### WHAT YOU ARE ASKED TO DO
Using the data below, copy every line that contains the word "World".

### RECORDS FOR THIS EXERCISE
Definition is_chat_call (ev : Event) : bool :=
  match ev with
  | ChatCompletionCall _ _ => true
  | _ => false
  end.

(** A computation that may throw and that records its calls. *)
Definition M (A : Type) : Type := list Event -> (JsError + A) * list Event.

Definition ret {A} (a : A) : M A := fun tr => (inr a, tr).

Definition throw {A} (e : JsError) : M A := fun tr => (inl e, tr).

Definition bind {A B} (m : M A) (f : A -> M B) : M B :=
  fun tr =>
    match m tr with
    | (inl e, tr') => (inl e, tr')
    | (inr a, tr') => f a tr'
    end.

(** [await] of a call to a collaborator. *)
Definition await {A} (ev : Event) (r : JsError + A) : M A :=
  fun tr => (r, tr ++ [ev]).

(** A synchronous call that may throw. *)
Definition call {A} (r : JsError + A) : M A := fun tr => (r, tr).

(** [try { m } catch (error) { handler error }]. *)
Definition try_catch {A} (m : M A) (handler : JsError -> M A) : M A :=
  fun tr =>
    match m tr with
    | (inl e, tr') => handler e tr'
    | (inr a, tr') => (inr a, tr')
    end.

Declare Scope js_scope.
Delimit Scope js_scope with js.
Notation "'let*' x ':=' m 'in' k" := (bind m (fun x => k))
  (at level 10, x name, m at level 100, k at level 200) : js_scope.

(** [!v] on an environment variable. *)
Definition unset (v : option jsstring) : bool :=
  match v with
  | Some s => is_empty s
  | None => true
  end.

Definition missing_key_error : JsError :=
  {| error_class := js "Error";
     error_message := js "OPENAI_API_KEY is not set. Please check your .env.local file." |}.

(** Lazy-loaded OpenAI client. *)
Definition getOpenAIClient (w : World) : JsError + OpenAI :=
  match env_OPENAI_API_KEY w with
  | Some key => if is_empty key then inl missing_key_error else inr {| apiKey := key |}
  | None => inl missing_key_error
  end.

Definition CHAT_MODEL (w : World) : jsstring :=
  match env_CHAT_MODEL w with
  | Some m => or_else m (js "gpt-3.5-turbo")
  | None => js "gpt-3.5-turbo"
  end.

(** Formats candidate cards for the LLM context. *)
Definition formatCardsForContext (w : World) (cards : list CardEmbedding) : jsstring :=
  join newline
    (map (fun cardEmbedding =>
            let card := card cardEmbedding in
            let text := cardToText w card in
            credit_card_name card ++ js " | " ++ text ++ js " | URL: " ++ url_application card)
         cards).

Definition systemPrompt : jsstring :=
  join newline
    [ js "Recommend 3-5 credit cards from the candidate list. Return JSON:";
      js "{";
      js "  " ++ quoted "cards" ++ js ": [";
      js "    {";
      js "      " ++ quoted "credit_card_name" ++ js ": " ++ quoted "exact name from candidate" ++ js ",";
      js "      " ++ quoted "apply_url" ++ js ": " ++ quoted "exact URL from candidate" ++ js ",";
      js "      " ++ quoted "reason" ++ js ": " ++ quoted "2-3 sentence explanation";
      js "    }";
      js "  ]";
      js "}" ].

Definition userPrompt (userQuery context : jsstring) : jsstring :=
  join newline
    [ js "Question: " ++ userQuery;
      [];
      js "Candidates:";
      context;
      [];
      js "Return JSON with best matches." ].

Definition chatRequest (w : World) (userQuery context : jsstring) : ChatRequest :=
  {| model := CHAT_MODEL w;
     messages := [ {| role := js "system"; content := systemPrompt |};
                   {| role := js "user"; content := userPrompt userQuery context |} ];
     temperature := 3 / 10;
     max_tokens := 500;
     response_format := js "json_object" |}.

(** [completion.choices[0]?.message?.content || ''] *)
Definition rawAnswer (completion : ChatCompletion) : jsstring :=
  match choices completion with
  | {| message := Some (Some text) |} :: _ => or_else text []
  | _ => []
  end.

### SOLVED PROBLEM
Definition getOpenAIClient (w : World) : JsError + OpenAI :=
Definition CHAT_MODEL (w : World) : jsstring :=
Definition formatCardsForContext (w : World) (cards : list CardEmbedding) : jsstring :=
Definition chatRequest (w : World) (userQuery context : jsstring) : ChatRequest :=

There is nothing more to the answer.